Radical cystectomy or bladder preservation with radiochemotherapy in elderly patients with muscle-invasive bladder cancer: Retrospective International Study of Cancers of the Urothelial Tract (RISC) Investigators.

Acta Oncol 2018 Apr 30;57(4):491-497. Epub 2017 Aug 30.

p Department of Radiation Oncology , Georges François Leclerc Cancer Center, University of Burgundy , Dijon , France.

Background: Radical cystectomy (RC) and radiochemotherapy (RCT) are curative options for muscle-invasive bladder cancer (MIBC). Optimal treatment strategy remains unclear in elderly patients.

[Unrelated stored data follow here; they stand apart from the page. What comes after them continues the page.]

(* ===== verification/SolendObligationTests.v ===== *)
(** * The tests of obligation.rs. *)

From Stdlib Require Import ZArith Lia.
From stdpp Require Import base option list.
From S2P Require Import Prelude StateErr Harness CoreTypes SolendMath SolendState SolendReserve SolendOps SolendGrowth SolendObligation SolendReserveTests.

Open Scope rust_scope.

#[global] Instance ObligationCollateral_eq_dec : EqDecision ObligationCollateral.
Proof. solve_decision. Defined.
#[global] Instance ObligationLiquidity_eq_dec : EqDecision ObligationLiquidity.
Proof. solve_decision. Defined.
#[global] Instance Obligation_eq_dec : EqDecision Obligation.
Proof. solve_decision. Defined.

Definition ObligationCollateral_default : ObligationCollateral :=
  mkObligationCollateral default_pubkey 0 dec_zero dec_zero.
Definition ObligationLiquidity_default : ObligationLiquidity :=
  mkObligationLiquidity default_pubkey dec_zero dec_zero dec_zero.

Definition MAX_COMPOUNDED_INTEREST : Z := 100.
Definition MAX_BORROWED : Z := u64_max * WAD.

(* ------------------------------------------------------------------ *)
(** ** Unit tests *)

Definition obligation_accrue_interest_failure : test :=
  let case l rate e :=
    assert_eq (ObligationLiquidity_accrue_interest rate l).2 (Err (Custom e)) in
  let d := ObligationLiquidity_default in
  do! case (d <| ol_cumulative_borrow_rate_wads := dec_zero |>) dec_one MathOverflow in
  do! case (d <| ol_cumulative_borrow_rate_wads := dec_from_u64 2 |>) dec_one NegativeInterestRate in
  case (d <| ol_cumulative_borrow_rate_wads := dec_one |>
          <| ol_borrowed_amount_wads := dec_from_u64 u64_max |>)
    (dec_from_u64 (10 * MAX_COMPOUNDED_INTEREST)) MathOverflow.

(** The three [max_liquidation_amount] tests differ in the debt, the values
    and the expected amount. *)
Definition max_liquidation_amount_case (borrowed market_value value : Z) (expected : Decimal) : test :=
  let liquidity := ObligationLiquidity_default
    <| ol_borrowed_amount_wads := dec_from_u64 borrowed |>
    <| ol_market_value := dec_from_u64 market_value |> in
  let obligation := Obligation_default
    <| ob_deposited_value := dec_from_u64 value |>
    <| ob_borrowed_value := dec_from_u64 value |>
    <| ob_borrows := [liquidity] |> in
  let! amount := unwrap (max_liquidation_amount liquidity obligation) in
  assert_eq amount expected.

Definition max_liquidation_amount_normal : test :=
  let! x := unwrap (dec_try_mul (dec_from_u64 50) (dec_from_u64 LIQUIDATION_CLOSE_FACTOR)) in
  let! expected_collateral := unwrap (dec_try_div_u64 x 100) in
  max_liquidation_amount_case 50 100 100 expected_collateral.
Definition max_liquidation_amount_low_liquidity : test :=
  max_liquidation_amount_case 100 1 100 (dec_from_u64 100).
Definition max_liquidation_amount_big_whale : test :=
  max_liquidation_amount_case 1000000000 1000000000 1000000000
    (dec_from_u64 MAX_LIQUIDATABLE_VALUE_AT_ONCE).

(** ** The withdrawal table *)

Record MaxWithdrawAmountTestCase := mkMaxWithdrawCase {
  mwt_obligation : Obligation;
  mwt_reserve : Reserve;
  mwt_expected_max_withdraw_amount : Z
}.

Definition deposit_of (amount : Z) : list ObligationCollateral :=
  [ObligationCollateral_default <| oc_deposited_amount := amount |>].
Definition borrow_of_ten : list ObligationLiquidity :=
  [ObligationLiquidity_default <| ol_borrowed_amount_wads := dec_from_u64 10 |>].
Definition half_ltv : Reserve :=
  Reserve_default <| config := ReserveConfig_default <| loan_to_value_ratio := 50 |> |>.
Definition priced_reserve (market smoothed : Z) (extra : option Decimal) : Reserve :=
  half_ltv
    <| liquidity := ReserveLiquidity_default
         <| available_amount := 100 * LAMPORTS_PER_SOL |>
         <| borrowed_amount_wads := dec_zero |>
         <| market_price := dec_from_u64 market |>
         <| smoothed_market_price := dec_from_u64 smoothed |>
         <| extra_market_price := extra |>
         <| mint_decimals := 9 |> |>
    <| collateral := ReserveCollateral_default <| mint_total_supply := 50 * LAMPORTS_PER_SOL |> |>.

Definition max_withdraw_amount_test_cases : list MaxWithdrawAmountTestCase :=
  let d := dec_from_u64 in
  let sol := LAMPORTS_PER_SOL in
  let position deposit borrows allowed upper := Obligation_default
    <| ob_deposits := deposit_of deposit |> <| ob_borrows := borrows |>
    <| ob_allowed_borrow_value := d allowed |> <| ob_borrowed_value_upper_bound := upper |> in
  [mkMaxWithdrawCase
     ((position (20 * sol) borrow_of_ten 50 (d 50)) <| ob_deposited_value := d 100 |>) half_ltv 0;
   mkMaxWithdrawCase (position (20 * sol) borrow_of_ten 100 (d 50)) (priced_reserve 10 5 None)
     (10 * sol);
   mkMaxWithdrawCase (position (20 * sol) borrow_of_ten 100 (d 50))
     (priced_reserve 10 10 (Some (d 5))) (10 * sol);
   mkMaxWithdrawCase (position (2 * sol) borrow_of_ten 100 (d 50)) (priced_reserve 10 5 None)
     (2 * sol);
   mkMaxWithdrawCase (position (100 * sol) [] 100 dec_zero) half_ltv (100 * sol);
   mkMaxWithdrawCase (position (100 * sol) borrow_of_ten 100 (d 50)) Reserve_default (100 * sol);
   mkMaxWithdrawCase (position (100 * sol) borrow_of_ten 100 (d 100)) Reserve_default 0].

Definition max_withdraw_amount_test (test_case : MaxWithdrawAmountTestCase) : test :=
  let! deposit := unwrap_option (ob_deposits (mwt_obligation test_case) !! 0%nat) in
  let! amount := unwrap (max_withdraw_amount deposit (mwt_reserve test_case) (mwt_obligation test_case)) in
  assert_eq amount (mwt_expected_max_withdraw_amount test_case).

Definition obligation_unit_tests : list test :=
  [obligation_accrue_interest_failure; max_liquidation_amount_normal;
   max_liquidation_amount_low_liquidity; max_liquidation_amount_big_whale;
   for_each max_withdraw_amount_test_cases max_withdraw_amount_test].

(** Every unit test and every row of the test table of obligation.rs passes. *)
Lemma obligation_unit_tests_pass : forallb passes obligation_unit_tests = true.
Proof. vm_compute. reflexivity. Qed.

(* ------------------------------------------------------------------ *)
(** ** Property tests *)

(** What the strategies produce. *)
Definition cumulative_rates (rate max_new_rate : Z) : Prop :=
  1 <= rate <= u128_max /\ rate <= max_new_rate <= sat_mul 128 rate MAX_COMPOUNDED_INTEREST.
Definition repay_partial_amounts (repay_amount borrowed_amount : Z) : Prop :=
  exists amount, 1 <= amount <= u64_max /\ repay_amount = WAD * amount
  /\ WAD * amount + 1 <= borrowed_amount <= MAX_BORROWED.
Definition repay_full_amounts (repay_amount borrowed_amount : Z) : Prop :=
  exists amount, 1 <= amount <= u64_max /\ repay_amount = WAD * amount /\ borrowed_amount = repay_amount.

Definition obligation_owing (borrowed : Decimal) : Obligation :=
  Obligation_default
    <| ob_borrows := [ObligationLiquidity_default <| ol_borrowed_amount_wads := borrowed |>] |>.

Definition repay_partial_test (repay_amount borrowed_amount : Z) : test :=
  let borrowed := dec_from_scaled_val borrowed_amount in
  let! (obligation, res) :=
    Obligation_repay (dec_from_scaled_val repay_amount) 0 (obligation_owing borrowed) in
  let! _ := unwrap res in
  let! liquidity := unwrap_option (ob_borrows obligation !! 0%nat) in
  do! assert (ol_borrowed_amount_wads liquidity <? borrowed) in
  assert (ol_borrowed_amount_wads liquidity >? dec_zero).

Definition repay_full_test (repay_amount borrowed_amount : Z) : test :=
  let! (obligation, res) := Obligation_repay (dec_from_scaled_val repay_amount) 0
    (obligation_owing (dec_from_scaled_val borrowed_amount)) in
  let! _ := unwrap res in
  assert_eq (length (ob_borrows obligation)) 0%nat.

Definition accrue_interest_test (current_borrow_rate new_borrow_rate borrowed_amount : Z) : test :=
  let! cumulative := unwrap (dec_try_add dec_one (dec_from_scaled_val current_borrow_rate)) in
  let borrowed := dec_from_u64 borrowed_amount in
  let liquidity := ObligationLiquidity_default
    <| ol_cumulative_borrow_rate_wads := cumulative |> <| ol_borrowed_amount_wads := borrowed |> in
  let! next := unwrap (dec_try_add dec_one (dec_from_scaled_val new_borrow_rate)) in
  let (liquidity, res) := ObligationLiquidity_accrue_interest next liquidity in
  let! _ := unwrap res in
  if next >? cumulative then assert (ol_borrowed_amount_wads liquidity >? borrowed)
  else assert (ol_borrowed_amount_wads liquidity =? borrowed).

Lemma repay_partial_passes repay borrowed :
  repay_partial_amounts repay borrowed -> passes (repay_partial_test repay borrowed) = true.
Proof.
  intros (amount & Ha & -> & Hb). unfold repay_partial_test, Obligation_repay, dec_from_scaled_val.
  cbn. assert (0 < WAD) by done. unfold MAX_BORROWED, u64_max in *.
  destruct (Z.eqb_spec (WAD * amount) borrowed); [lia|].
  rewrite dec_try_sub_fits by (unfold WAD in *; lia). cbn. change dec_zero with 0.
  test_steps; lia.
Qed.

Lemma repay_full_passes repay borrowed :
  repay_full_amounts repay borrowed -> passes (repay_full_test repay borrowed) = true.
Proof.
  intros (amount & Ha & -> & ->). unfold repay_full_test, Obligation_repay, dec_from_scaled_val. cbn.
  by rewrite Z.eqb_refl.
Qed.

(** The debt only grows when it is positive and the two indices differ by
    more than the rounding of their quotient. *)
Lemma accrue_interest_domain rate new_rate borrowed :
  cumulative_rates rate new_rate -> 0 <= borrowed <= u64_max ->
  passes (accrue_interest_test rate new_rate borrowed)
  = ((new_rate =? rate) || ((0 <? borrowed) && (WAD + rate <=? (new_rate - rate) * WAD))).
Proof.
  intros [Hr Hn] Hb. unfold sat_mul, MAX_COMPOUNDED_INTEREST, u128_max, u64_max in *.
  unfold accrue_interest_test, dec_from_scaled_val. change dec_one with WAD.
  rewrite !dec_try_add_fits by (unfold WAD; lia). cbn [unwrap]. unfold dec_from_u64.
  unfold ObligationLiquidity_accrue_interest. cbn.
  destruct (Z.compare_spec (WAD + new_rate) (WAD + rate)) as [Heq|Hlt|Hgt]; [| lia |].
  { assert (new_rate = rate) as -> by lia. rewrite Z.eqb_refl. cbn.
    destruct (Z.gtb_spec (WAD + rate) (WAD + rate)); [lia|]. by rewrite passes_assert, Z.eqb_refl. }
  unfold st_bind, st_get, st_set. cbn. assert (0 < WAD) by done.
  rewrite dec_try_div_fits by (unfold WAD in *; lia).
  set (q := (WAD + new_rate) * WAD / (WAD + rate)).
  assert (Hq : WAD <= q <= 100 * WAD).
  { split; [apply Z.div_le_lower_bound; nia|apply Z.div_le_upper_bound; nia]. }
  assert (Hfrom : rate_try_from q = Ok q) by (apply rate_try_from_Ok; split; [done|unfold in_u, WAD in *; lia]).
  rewrite Hfrom, dec_try_mul_rate_fits by (unfold WAD in *; nia). cbn.
  replace (WAD * borrowed * q) with (borrowed * q * WAD) by lia. rewrite Z.div_mul by done.
  destruct (Z.gtb_spec (WAD + new_rate) (WAD + rate)); [|lia]. rewrite passes_assert.
  destruct (Z.eqb_spec new_rate rate); [lia|]. cbn [orb].
  assert (Hstrict : WAD < q <-> WAD + rate <= (new_rate - rate) * WAD).
  { unfold q. rewrite <- Z.le_succ_l. unfold Z.succ. split; intros HH.
    - pose proof (Z.mul_div_le ((WAD + new_rate) * WAD) (WAD + rate) ltac:(lia)). nia.
    - apply Z.div_le_lower_bound; nia. }
  apply eq_true_iff_eq. rewrite Z.gtb_lt, andb_true_iff, Z.ltb_lt, Z.leb_le, <- Hstrict. nia.
Qed.

(** C37: repaying less than the debt leaves a smaller positive debt, and repaying
    it all removes the entry, on every generated pair of amounts. The accrual
    test only passes when the index is unchanged, or when the debt is positive
    and the index grows by at least one part in 10^18: a smaller growth is
    rounded away although the test asserts that the debt increases. *)
Theorem obligation_property_tests :
  (forall repay borrowed, repay_partial_amounts repay borrowed ->
     passes (repay_partial_test repay borrowed) = true)
  /\ (forall repay borrowed, repay_full_amounts repay borrowed ->
     passes (repay_full_test repay borrowed) = true)
  /\ (forall rate new_rate borrowed, cumulative_rates rate new_rate -> 0 <= borrowed <= u64_max ->
     passes (accrue_interest_test rate new_rate borrowed)
     = ((new_rate =? rate) || ((0 <? borrowed) && (WAD + rate <=? (new_rate - rate) * WAD)))).
Proof.
  split_and!; intros; [by apply repay_partial_passes|by apply repay_full_passes|by apply accrue_interest_domain].
Qed.

Lemma obligation_property_tests_witness :
  passes (repay_partial_test (500 * WAD) (1000 * WAD)) = true
  /\ passes (accrue_interest_test WAD (WAD + 1) 1000) = false.
Proof.
  destruct obligation_property_tests as (H1 & _ & H3). split.
  - apply H1. exists 500. split_and!; vm_compute; congruence.
  - rewrite H3; [vm_compute; reflexivity|split_and!; vm_compute; congruence|split; vm_compute; congruence].
Defined.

Material And Methods: Patients aged 80 years old and above with T2-T4aN0-2M0-Mx MIBC were identified in the Retrospective International Study of Cancers of the Urothelial Tract (RISC) database. Patients treated with RC were compared with those treated with RCT. The impact of surgery on overall survival (OS) was assessed using a Cox proportional hazard model. Progression included locoregional and metastatic relapse and was considered a time-dependent variable.

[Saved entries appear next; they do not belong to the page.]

(* ===== verification/DexRouter.v ===== *)
(** * crates/router/src/dex.rs: venue selection for a swap.

    The quote book maps an ordered pair of mints to the quotes registered
    for it, in registration order. *)

From Stdlib Require Import ZArith Lia Sorted.
From stdpp Require Import base gmap list option strings.
From S2P Require Import Prelude Lists F64 CoreTypes.

Inductive DexVenue := RaydiumClmm | OrcaWhirlpool | Sanctum | Marinade.
#[global] Instance DexVenue_eq_dec : EqDecision DexVenue.
Proof. solve_decision. Defined.

Definition is_direct (v : DexVenue) : bool := true.

Definition DexVenue_program_id (v : DexVenue) : string :=
  match v with
  | RaydiumClmm => "CAMMCzo5YL8w4VFF8KVHrK22GGUsp5VTaW7grrKgrWqK"
  | OrcaWhirlpool => "whirLbMiicVdio4qvUfM5KAg6Ct8VwpYzGff3uctyCc"
  | Sanctum => "5ocnV1qiCgaQR8Jb8xWnVbApNzpWCDveWUig21uT3J9z"
  | Marinade => "MarBmsSgKXdrN1egZf5sqe1TMai9K1rChYNDJgjq7aD"
  end.

Record MarketQuote := mkMarketQuote {
  mq_venue : DexVenue;
  mq_market_address : Pubkey;
  mq_available_depth : Z;
  mq_expected_out_amount : Z;
  mq_fee_bps : Z;
  mq_price_impact_bps : Z
}.

Record DexRouteDecision := mkDexRouteDecision {
  dd_selected_venue : DexVenue;
  dd_market_address : Pubkey;
  dd_expected_out_amount : Z;
  dd_effective_price : f64;
  dd_considered_venues : list MarketQuote;
  dd_fallback_used : bool
}.

Record DexRouter := mkDexRouter {
  max_price_impact_bps : Z;
  markets : gmap (Pubkey * Pubkey) (list MarketQuote)
}.

Definition DexRouter_new (max_price_impact_bps : Z) : DexRouter :=
  mkDexRouter max_price_impact_bps ∅.

(** [entry(..).or_default().push(quote)]. *)
Definition register_market_quote (input_mint output_mint : Pubkey) (quote : MarketQuote)
    (r : DexRouter) : DexRouter :=
  mkDexRouter (max_price_impact_bps r)
    (<[(input_mint, output_mint) := default [] (markets r !! (input_mint, output_mint)) ++ [quote]]>
       (markets r)).

(** The filter of [select_route], and its comparator on indexed quotes. *)
Definition usable (r : DexRouter) (amount_in : Z) (q : MarketQuote) : bool :=
  is_direct (mq_venue q) && (amount_in <=? mq_available_depth q)
  && (mq_price_impact_bps q <=? max_price_impact_bps r).

Definition quote_cmp (a b : nat * MarketQuote) : comparison :=
  then_cmp (mq_expected_out_amount b.2 ?= mq_expected_out_amount a.2) (a.1 ?= b.1)%nat.

Definition select_route (r : DexRouter) (input_mint output_mint : Pubkey) (amount_in : Z)
    : option DexRouteDecision :=
  match markets r !! (input_mint, output_mint) with
  | None => None
  | Some [] => None
  | Some quotes =>
      let candidates :=
        filter (fun p => usable r amount_in p.2 = true) (imap (fun i q => (i, q)) quotes) in
      match sort_by quote_cmp candidates with
      | [] => None
      | (_, winner) :: _ =>
          let effective_price :=
            if amount_in >? 0
            then (f64_of_Z (mq_expected_out_amount winner) / f64_of_Z amount_in)%f64
            else f64_zero in
          Some (mkDexRouteDecision (mq_venue winner) (mq_market_address winner)
                  (mq_expected_out_amount winner) effective_price quotes false)
      end
  end.

(* ------------------------------------------------------------------ *)

Lemma quote_cmp_preorder : cmp_preorder (fun _ => True) quote_cmp.
Proof.
  split.
  - intros [i a] [j b] _ _. unfold quote_cmp; cbn.
    apply then_cmp_flip; [apply Z.compare_antisym|apply Nat.compare_antisym].
  - intros [i a] [j b] [k c] _ _ _. unfold quote_cmp; cbn.
    repeat match goal with
           | |- context [(?x ?= ?y)%Z] => destruct (Z.compare_spec x y)
           | |- context [(?x ?= ?y)%nat] => destruct (Nat.compare_spec x y) end;
      cbn; intros; try done; lia.
Qed.

Definition quotes_of (r : DexRouter) (a b : Pubkey) : list MarketQuote :=
  default [] (markets r !! (a, b)).

(** The candidate list, whichever of the two early returns is taken. *)
Definition indexed_candidates (r : DexRouter) (amount_in : Z) (quotes : list MarketQuote) :=
  filter (fun p : nat * MarketQuote => usable r amount_in p.2 = true) (imap (fun i q => (i, q)) quotes).

Lemma elem_of_candidates r amount_in quotes i q :
  (i, q) ∈ indexed_candidates r amount_in quotes <->
  quotes !! i = Some q /\ usable r amount_in q = true.
Proof.
  unfold indexed_candidates. rewrite list_elem_of_filter, list_elem_of_lookup. cbn. split.
  - intros [Hu [j Hj]]. rewrite list_lookup_imap in Hj.
    destruct (quotes !! j) eqn:E; [|done]. injection Hj as <- <-. done.
  - intros [Hi Hu]. split; [done|]. exists i. by rewrite list_lookup_imap, Hi.
Qed.

Lemma select_route_winner r a b amount_in :
  select_route r a b amount_in
  = (fun w => mkDexRouteDecision (mq_venue w.2) (mq_market_address w.2)
       (mq_expected_out_amount w.2)
       (if amount_in >? 0 then (f64_of_Z (mq_expected_out_amount w.2) / f64_of_Z amount_in)%f64
        else f64_zero) (quotes_of r a b) false)
    <$> head (sort_by quote_cmp (indexed_candidates r amount_in (quotes_of r a b))).
Proof.
  unfold select_route, quotes_of, indexed_candidates.
  destruct (markets r !! (a, b)) as [[|q qs]|]; [done| |done]. cbn [default].
  by destruct (sort_by quote_cmp _) as [|[i w] l].
Qed.

(** A selected venue comes from the pair's book, is deep enough, within the
    impact limit, and gives the most output of all usable quotes, the earliest
    registered of equals; [None] means no usable quote; the audit trail is the
    whole book. *)
Theorem select_route_spec r a b amount_in :
  match select_route r a b amount_in with
  | Some d => exists i w,
      quotes_of r a b !! i = Some w /\ usable r amount_in w = true
      /\ dd_selected_venue d = mq_venue w /\ dd_market_address d = mq_market_address w
      /\ dd_expected_out_amount d = mq_expected_out_amount w
      /\ dd_considered_venues d = quotes_of r a b
      /\ forall j q, quotes_of r a b !! j = Some q -> usable r amount_in q = true ->
         mq_expected_out_amount q < mq_expected_out_amount w
         \/ mq_expected_out_amount q = mq_expected_out_amount w /\ (i <= j)%nat
  | None => forall j q, quotes_of r a b !! j = Some q -> usable r amount_in q = false
  end.
Proof.
  rewrite select_route_winner. set (cs := indexed_candidates r amount_in (quotes_of r a b)).
  pose proof (sort_by_sorted _ quote_cmp_preorder cs ltac:(by apply list.Forall_forall)) as Hs.
  pose proof (sort_by_perm quote_cmp cs) as Hp.
  destruct (sort_by quote_cmp cs) as [|[i w] l] eqn:E; cbn [head fmap option_fmap option_map].
  - intros j q Hj. destruct (usable r amount_in q) eqn:Hu; [|done].
    assert (Hin : (j, q) ∈ cs) by (by apply elem_of_candidates). rewrite <- Hp in Hin. set_solver.
  - assert (Hin : (i, w) ∈ cs) by (rewrite <- Hp; set_solver).
    apply elem_of_candidates in Hin as [Hi Hu]. exists i, w. cbn. split_and!; try done.
    intros j q Hj Huq. assert (Hjq : (j, q) ∈ (i, w) :: l)
      by (rewrite Hp; by apply elem_of_candidates).
    inversion_clear Hs as [|? ? _ Hall]. rewrite list.Forall_forall in Hall.
    apply elem_of_cons in Hjq as [[= -> ->]|Hjq]; [right; split; [done|lia]|].
    specialize (Hall _ Hjq). unfold cmp_le, quote_cmp in Hall. cbn in Hall.
    destruct (Z.compare_spec (mq_expected_out_amount q) (mq_expected_out_amount w)); cbn in Hall;
      [right; split; [done|]|by left|done].
    destruct (Nat.compare_spec i j); try done; lia.
Qed.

Results: Between 1988 and 2015, 92 patients underwent RC and 72 patients had RCT. Median age was 82.5 years (range 80-100) and median follow-up was 2.90 years (range 0.04-11.10). Median OS was 1.99 years (95%CI 1.17-2.76) after RC and 1.97 years (95%CI 1.35-2.64) after RCT (p = .73). Median progression-free survival (PFS) after RC and RCT were 1.25 years (95%CI 0.80-1.75) and 1.52 years (95%CI 1.01-2.04), respectively (p = .54). In multivariate analyses, only disease progression was significantly associated with worse OS (HR = 10.27 (95%CI 6.63-15.91), p < .0001). Treatment modality was not a prognostic factor.

Conclusions: RCT offers survival rates comparable to those observed with RC for patients aged ≥80 years.